THE GOOD: Great style and beautiful art, cool idea of a book within a book.
THE BAD: Terrible to women, very little diversity in women, doesn't feel tongue-in-cheek and/or fails as a parody, lesbians turned straight, violence against women.
THE VERDICT: $$$ Maybe read it for the cool art style, maybe just go watch Black Dynamite. Also, you can read the whole thing free right here if you want to see what I'm talking about.

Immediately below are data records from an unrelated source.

(** ** pkg/vm/instance.go *)

(* src/pkg/vm/instance.go : NewVirtualMachineInstance *)
Definition NewVirtualMachineInstance (config : VirtualMachineConfiguration) : prog vmE (Instance.Fields + error) :=
  do! ok (NewVirtualMachine (vz config)) or same ;;
  now <- perform Now ;;
  perform GoHandleStateChanges ;;
  Ret (inl {| Instance.IPAddress := ""; Instance.CreatedAt := now; Instance.StartedAt := None;
              Instance.FinishedAt := None;
              Instance.macAddr := NetUtil.NormalizeMACAddress (NetUtil.HardwareAddr_String (MACAddress config));
              Instance.config := instance_config config; Instance.ipRetrievalCancelFunc := false |}).

(** ** Running, and which calls failed *)

Definition local : local_handler vmE unit := fun X e x s => Some (x, s).
Definition exec (env : oracle vmE) {A} (p : prog vmE A) := run (traced_handler local env) p (start tt).

(** What makes a call a failure for the program: a missing trackpad and a clone that
    was not there to be removed are none; an interface that is not listed and a
    configuration that is not valid are. *)
Definition failed_op (iface : string) {X} (e : vmE X) : X -> bool :=
  match e in vmE X return X -> bool with
  | TempDir | OsRemove _ | Now | NewMacTrackpadConfiguration | GoHandleStateChanges => fun _ => false
  | RandRead => fun r => match r with inr _ => true | inl _ => false end
  | MacOSGuestAutomountTag => fun r => match r with inr _ => true | inl _ => false end
  | NetworkInterfaces => fun ifs => negb (existsb (fun b => String.eqb b iface) ifs)
  | Validate _ => fun r => match r with inl true => false | _ => true end
  | SysClonefile _ _ _ | NewMacAuxiliaryStorage _ | NewMacHardwareModelWithData _
  | NewMacMachineIdentifierWithData _ | NewMacPlatformConfiguration | NewMacOSBootLoader
  | NewVzConfiguration _ _ | NewMacGraphicsDeviceConfiguration | NewMacGraphicsDisplayConfiguration _
  | NewDiskImageStorageDeviceAttachment _ _ | NewVirtioBlockDeviceConfiguration
  | NewBridgedNetworkDeviceAttachment _ | NewNATNetworkDeviceAttachment | NewVirtioNetworkDeviceConfiguration
  | NewMACAddress _ | NewUSBScreenCoordinatePointingDeviceConfiguration | NewUSBKeyboardConfiguration
  | NewVirtioSoundDeviceConfiguration | NewVirtioSoundDeviceHostInputStreamConfiguration
  | NewVirtioSoundDeviceHostOutputStreamConfiguration | NewSharedDirectory _ _ | NewMultipleDirectoryShare
  | NewVirtioFileSystemDeviceConfiguration _ | NewVirtualMachine _ =>
      fun r => match r with Some _ => true | None => false end
  end.

Definition failed (iface : string) (c : call vmE) : bool :=
  match c with Call e x => failed_op iface e x end.

Definition is_error {A} (r : A + error) : bool := match r with inr _ => true | inl _ => false end.

(** *** A program that fails exactly when one of its calls fails *)
Section Reports.
Variable iface : string.

(** [bad]: a call has failed already. *)
Fixpoint reports {A} (bad : bool) (p : prog vmE (A + error)) : Prop :=
  match p with
  | Ret r => is_error r = bad
  | Do e k => forall x, reports (bad || failed_op iface e x) (k x)
  end.

Lemma reports_attempt {A B} bad w (c : prog vmE (A + error)) (k : A -> prog vmE (B + error)) :
  reports bad c -> (forall x, reports false (k x)) -> reports bad (attempt w c k).
Proof.
  unfold attempt. revert bad. induction c as [[a|e]|X e c IH]; intros bad; simpl.
  - intros <- Hk. apply Hk.
  - by intros <- _.
  - intros H Hk x. by apply IH.
Qed.

Lemma reports_ok (c : vmE (option error)) :
  (forall x, failed_op iface c x = match x with Some _ => true | None => false end) -> reports false (ok c).
Proof. intros H x. simpl. rewrite H. by destruct x. Qed.

Lemma reports_run {A} (p : prog vmE (A + error)) bad env s :
  reports bad p ->
  exists r s' tr, run (traced_handler local env) p s = Some (r, s') /\ trace s' = app tr (trace s) /\
    is_error r = orb bad (existsb (failed iface) tr).
Proof.
  revert bad s. induction p as [r|X e k IH]; intros bad s; simpl.
  - intros H. exists r, s, []. split_and!; [done | done|]. by rewrite orb_false_r.
  - intros H. set (x := env X (clock s) e).
    destruct (IH x _ (Traced (S (clock s)) (Call e x :: trace s) (own s)) (H x)) as (r & s' & tr & Hr & Ht & He).
    exists r, s', (app tr [Call e x]). split_and!; [exact Hr | by rewrite Ht, <- app_assoc|].
    rewrite He, existsb_app. simpl. rewrite orb_false_r. by destruct bad, (failed_op _ _ _), (existsb _ tr).
Qed.

End Reports.

Lemma succeeds_ok {A} (Q : A -> Prop) w c (k : unit -> prog vmE (A + error)) :
  (forall x, succeeds Q (k x)) -> succeeds Q (attempt w (ok c) k).
Proof. intros H. apply (succeeds_attempt (fun _ => True)); [intros [e|]; exact I | intros x _; apply H]. Qed.

(** *** Every step reports its failures *)

Ltac reporting :=
  repeat first
    [ apply reports_ok; intros []; reflexivity
    | apply reports_attempt; [| intros ?]
    | reflexivity ].

Section Steps.
Variable iface : string.

Lemma storagePaths_reports opts overlay uid : reports iface false (storagePaths opts overlay uid).
Proof.
  unfold storagePaths. destruct overlay; [|done]. cbn [NewFileCloner perform bind reports failed_op orb]. intros d.
  unfold Clonefile. apply reports_attempt; [cbn [perform bind reports failed_op orb]; intros _; reporting|].
  intros b. apply reports_attempt; [cbn [perform bind reports failed_op orb]; intros _; reporting | done].
Qed.

Lemma decoded_reports s d : Base64.DecodeString s = Some d -> reports iface false (decodeBase64 s).
Proof. intros H. unfold decodeBase64. by rewrite H. Qed.

Lemma NewPlatformConfiguration_reports opts overlay uid hw mid :
  Base64.DecodeString (MacOS.HardwareModelData opts) = Some hw ->
  Base64.DecodeString (MacOS.MachineIdentifierData opts) = Some mid ->
  reports iface false (NewPlatformConfiguration opts overlay uid).
Proof.
  intros Hh Hm. unfold NewPlatformConfiguration.
  apply reports_attempt; [apply storagePaths_reports|]. intros paths. reporting; eauto using decoded_reports.
Qed.

Lemma networkAttachment_reports : reports iface false (networkAttachment iface).
Proof.
  unfold networkAttachment. destruct (negb (String.eqb iface "")); [|reporting].
  cbn [perform bind reports failed_op orb]. intros ifs.
  destruct (find_first (fun b => String.eqb b iface) ifs) as [b|] eqn:E.
  - apply find_first_Some in E as [Hin Hb].
    assert (existsb (fun b => String.eqb b iface) ifs = true) as ->; [|simpl negb; reporting].
    apply existsb_exists. exists b. by rewrite <- list_elem_of_In.
  - assert (existsb (fun b => String.eqb b iface) ifs = false) as ->; [|done].
    apply not_true_is_false. intros (b & Hb%list_elem_of_In & Hf)%existsb_exists.
    rewrite find_first_None in E. by rewrite (E b Hb) in Hf.
Qed.

Lemma attachDeviceConfigurations_reports config pc mac :
  reports iface false (attachDeviceConfigurations config pc iface mac).
Proof.
  unfold attachDeviceConfigurations, createGraphicsDeviceConfiguration, createNetworkDeviceConfiguration,
    createAudioDeviceConfiguration.
  reporting; auto using networkAttachment_reports. by intros [e|].
Qed.

Lemma shareMounts_reports mounts : reports iface false (shareMounts mounts).
Proof.
  unfold shareMounts. generalize (∅ : gmap string SharedDirectory).
  induction mounts as [|m l IH]; intros dirs; [done|].
  cbn [foldR shareMount perform bind reports failed_op orb]. intros [e|]; [done | apply IH].
Qed.

Lemma sharing_reports config mounts :
  reports iface false (attachDirectorySharingDevicesConfiguration config mounts).
Proof.
  unfold attachDirectorySharingDevicesConfiguration. destruct mounts as [|m l]; [done|].
  apply reports_attempt; [cbn [perform bind reports failed_op orb]; by intros [t|e]|]. intros tag.
  reporting. apply shareMounts_reports.
Qed.

Lemma byte_range c : (0 <= Str.byte c < 256)%Z.
Proof. unfold Str.byte. pose proof (N_ascii_bounded c). lia. Qed.

(** The address that is made of six random octets. *)
Lemma octets_of_normal b :
  exists b0 rest, NetUtil.fixBits (octets_of b) = b0 :: rest /\ List.length (b0 :: rest) = 6%nat /\
    Z.land b0 3 = 2%Z /\ NetUtil.GenerateRandMAC (inl (octets_of b)) = (NetUtil.HardwareAddr_String (b0 :: rest), None) /\
    Net.ParseMAC (NetUtil.HardwareAddr_String (b0 :: rest)) = inl (b0 :: rest) /\
    NetUtil.NormalizeMACAddress (NetUtil.HardwareAddr_String (b0 :: rest))
      = Str.join ":" (map NetUtil.arp_octet (b0 :: rest)).
Proof.
  assert (List.length (octets_of b) = 6%nat) as Hl by by destruct b as [[[[[? ?] ?] ?] ?] ?].
  assert (Forall (fun b => 0 <= b < 256)%Z (octets_of b)) as Hr.
  { destruct b as [[[[[? ?] ?] ?] ?] ?]. unfold octets_of. repeat constructor; apply byte_range. }
  destruct (NetUtil.GenerateRandMAC_normal _ Hl Hr) as (b0 & rest & Hf & Hl' & Hm & Hg & Hn).
  exists b0, rest. rewrite Hg in Hn. split_and!; [done..| |exact Hn].
  apply Net.ParseMAC_String; [done|]. rewrite <- Hf.
  destruct b as [[[[[? ?] ?] ?] ?] ?]. unfold octets_of, NetUtil.fixBits in *. cbn [map] in *.
  inversion_clear Hr as [|? ? H0 Hr']. constructor; [|done].
  pose proof (NetUtil.octet_all _ H0) as Ho. unfold NetUtil.octet_ok in Ho. rewrite !andb_true_iff in Ho.
  destruct Ho as [[[_ _] Hlo] Hhi]. bool_lia.
Qed.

BOOKS LIKE IT: Luke Cage, Luke Cage and Iron Fist: Heroes for hire, A.K.A, Down Set Fight, Odessa
ONE-PAGE METAPHOR: In the first story (man, I have a lot of problems with that first story, huh?) there's an alien princess who makes every man fall in love with her, so of course this has no effect on Afrodisiac, and in fact he manages to seduce her and turn her into one of his prostitutes. The kicker is when she contacts her home planet and queen, who starts to yell at her and demand to know why she hasn't overthrown the Earth patriarchy, but then SHE instantly falls for Afrodisiac. Why isn't the endgame of this book an intergalactic war with warrior women trying to overthrow the evil galactic emperor Afrodisiac and release every female in the universe from his evil grip? It's focusing on creating this ridiculous character so much that it's missing the real problem.